Le poisson en est l’acteur. Cependant, quelle vision peut avoir ce petit animal du décor qui compose l’œuvre du peintre ? Contraint par la limite horizontale qui plafonne son milieu aquatique autant que par la rotondité de sa prison de verre, sa perception visuelle doit subir nombre de déformations contraires que corrigent heureusement et à leur manière —de nous inconnue— ses grands yeux sphériques.

Solitaire certes, actif assurément par sa seule ignorance d’agir pour autrui, libre dans son vase clos puisque abandonné gratuitement à son destin… il s’est familiarisé avec l’exigüité de l’espace qui lui est dévolu et coule une vie sans autre écueil que le renouvellement périodique de l’eau de l’aquarium : à chaque fois la même émotion. Cependant, avec l’habitude, cet évènement est devenu festif ! Car les circonstances agissent sur les êtres comme les reliefs sur le tracé d’un chemin : le marcheur ne rechigne qu’en découvrant leurs variations puis s’y conforme, heureux de son nouvel état…

“tant va la cruche à l’eau qu’à la fin elle se casse“…
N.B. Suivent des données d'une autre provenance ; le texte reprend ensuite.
(* ===== verification/Agent.v ===== *)
(** * Agent: running a command inside a microVM.

    [agent/server.go] is the guest's side of one [Exec] stream: it stages the
    inputs it receives, runs the compiler and streams the outputs back.
    [internal/worker/runtime/firecracker.go] is the host's side, and
    [internal/worker/runtime/agent.go] its twin for Hyper-V guests.  A gRPC
    stream delivers the frames of the other side in order and then ends, with
    [io.EOF] or an error: a stream is a list of frames and its end.  Guest and
    host have a file system each, that of the [Store] file; the compiler is a
    parameter. *)

From S2P Require Import Prelude Effects GoStrings GoPath Store Staging.

(** ** Frames *)

Record ExecHeader := mkExecHeader {
  ehExecId : string;
  ehArgv : list string;
  ehEnv : list string;
  ehCwd : string;
  ehTraceparent : string;
  ehTracestate : string
}.

Inductive ExecClientFrame :=
  | FHeader (h : ExecHeader)
  | FInput (path chunk : string) (eof : bool).

Inductive ExecServerFrame :=
  | FStdio (toStderr : bool) (bytes : string)
  | FResult (exitCode : Z)
  | FOutput (path chunk : string) (eof : bool).

(** How a stream ends: [None] is [io.EOF]. *)
Abbreviation streamEnd := (option string) (only parsing).

(** ** Files received in chunks *)

(** The open files, each with its path and offset, and the file system. *)
Record receiver := mkReceiver {
  rxOpen : gmap string (list string * nat);
  rxFs : FS
}.

Definition set_rxFs (fs : FS) (s : receiver) : receiver := mkReceiver (rxOpen s) fs.

(** [fh.Write] at the offset of the file. *)
Definition overwriteAt (off : nat) (data s : string) : string :=
  stake off s +:+ Nat.iter (off - slen s) (String Ascii.zero) "" +:+ data +:+ sdrop (off + slen data) s.

Definition writeAt (p : path) (off : nat) (data : string) (now : Z) (fs : FS) : FS :=
  mkFS (fsDirs fs) (alter (fun f => (overwriteAt off data f.1, now)) p (fsFiles fs)).

Definition toR (r : FS -> result FS) (fs : FS) : result unit * FS :=
  match r fs with Ok fs' => (Ok tt, fs') | Err e => (Err e, fs) end.

Section Receive.
  Context (now : Z).

(** The file of [key], opened at [full] when it is not open yet. *)
Definition openFor (what key full name : string) : act receiver unit := fun s =>
  match rxOpen s !! key with
  | Some _ => (Done tt, s)
  | None =>
      (let* _ := wrapping ("mkdir parent of " +:+ name) (on rxFs set_rxFs (toR (mkdirAll (comps (dir full))))) in
       let* _ := wrapping (what +:+ " " +:+ name) (on rxFs set_rxFs (toR (writeFile (comps full) "" now))) in
       modify (fun s => mkReceiver (<[key := (comps full, 0)]> (rxOpen s)) (rxFs s))) s
  end.

(** A chunk for an open file. *)
Definition writeOpen (key chunk : string) (s : receiver) : receiver :=
  match rxOpen s !! key with
  | Some (p, off) => mkReceiver (<[key := (p, off + slen chunk)]> (rxOpen s)) (writeAt p off chunk now (rxFs s))
  | None => s
  end.

Definition receive (what key full name chunk : string) (eof : bool) : act receiver unit :=
  let* _ := openFor what key full name in
  let* _ := modify (fun s => if String.eqb chunk "" then s else writeOpen key chunk s) in
  modify (fun s => if eof then mkReceiver (delete key (rxOpen s)) (rxFs s) else s).
End Receive.

(** ** Trees sent in chunks *)

(** The order in which [filepath.WalkDir] meets the files: by name in each
    directory. *)
Fixpoint walkBefore (a b : list string) : bool :=
  match a, b with
  | [], _ => true
  | _ :: _, [] => false
  | x :: a', y :: b' => if String.eqb x y then walkBefore a' b' else bool_decide (sle x y)
  end.

Definition inWalkOrder (a b : list string * string) : Prop := walkBefore a.1 b.1 = true.
#[global] Instance inWalkOrder_dec : RelDecision inWalkOrder := fun a b => bool_eq_dec _ _.

(** The part of [q] below [root]. *)
Definition relBelow (root q : path) : option (list string) :=
  if isBelow root q then match drop (length root) q with [] => None | r => Some r end else None.

(** The regular files [filepath.WalkDir(root)] meets, by their path below it. *)
Definition filesBelow (root : path) (fs : FS) : list (list string * string) :=
  omap (fun kv => (fun r => (r, kv.2.1)) <$> relBelow root kv.1) (map_to_list (fsFiles fs)).

Definition walkDir (root : path) (fs : FS) : result (list (list string * string)) :=
  if bool_decide (root ∈ fsDirs fs) then Ok (isort inWalkOrder (filesBelow root fs))
  else match fsFiles fs !! root with
       | Some f => Ok [([], f.1)]
       | None => Err ("lstat " +:+ absOf root +:+ ": no such file or directory")
       end.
L’inévitable devait arriver (il en est toujours ainsi dans les contes pour enfants) : au moment de changer l’eau, le bocal échappa des mains de la marraine du poisson ! Le plancher du salon qui jusqu’à présent appartenait pour lui au monde virtuel, devint brutalement une réalité ! L’animal avait beau s’époumoner, sa maîtresse ne l’entendait pas puisqu’un poisson —comme chacun le sait— ne parle que du simple mouvement de ses lèvres mais demeure muet comme une carpe !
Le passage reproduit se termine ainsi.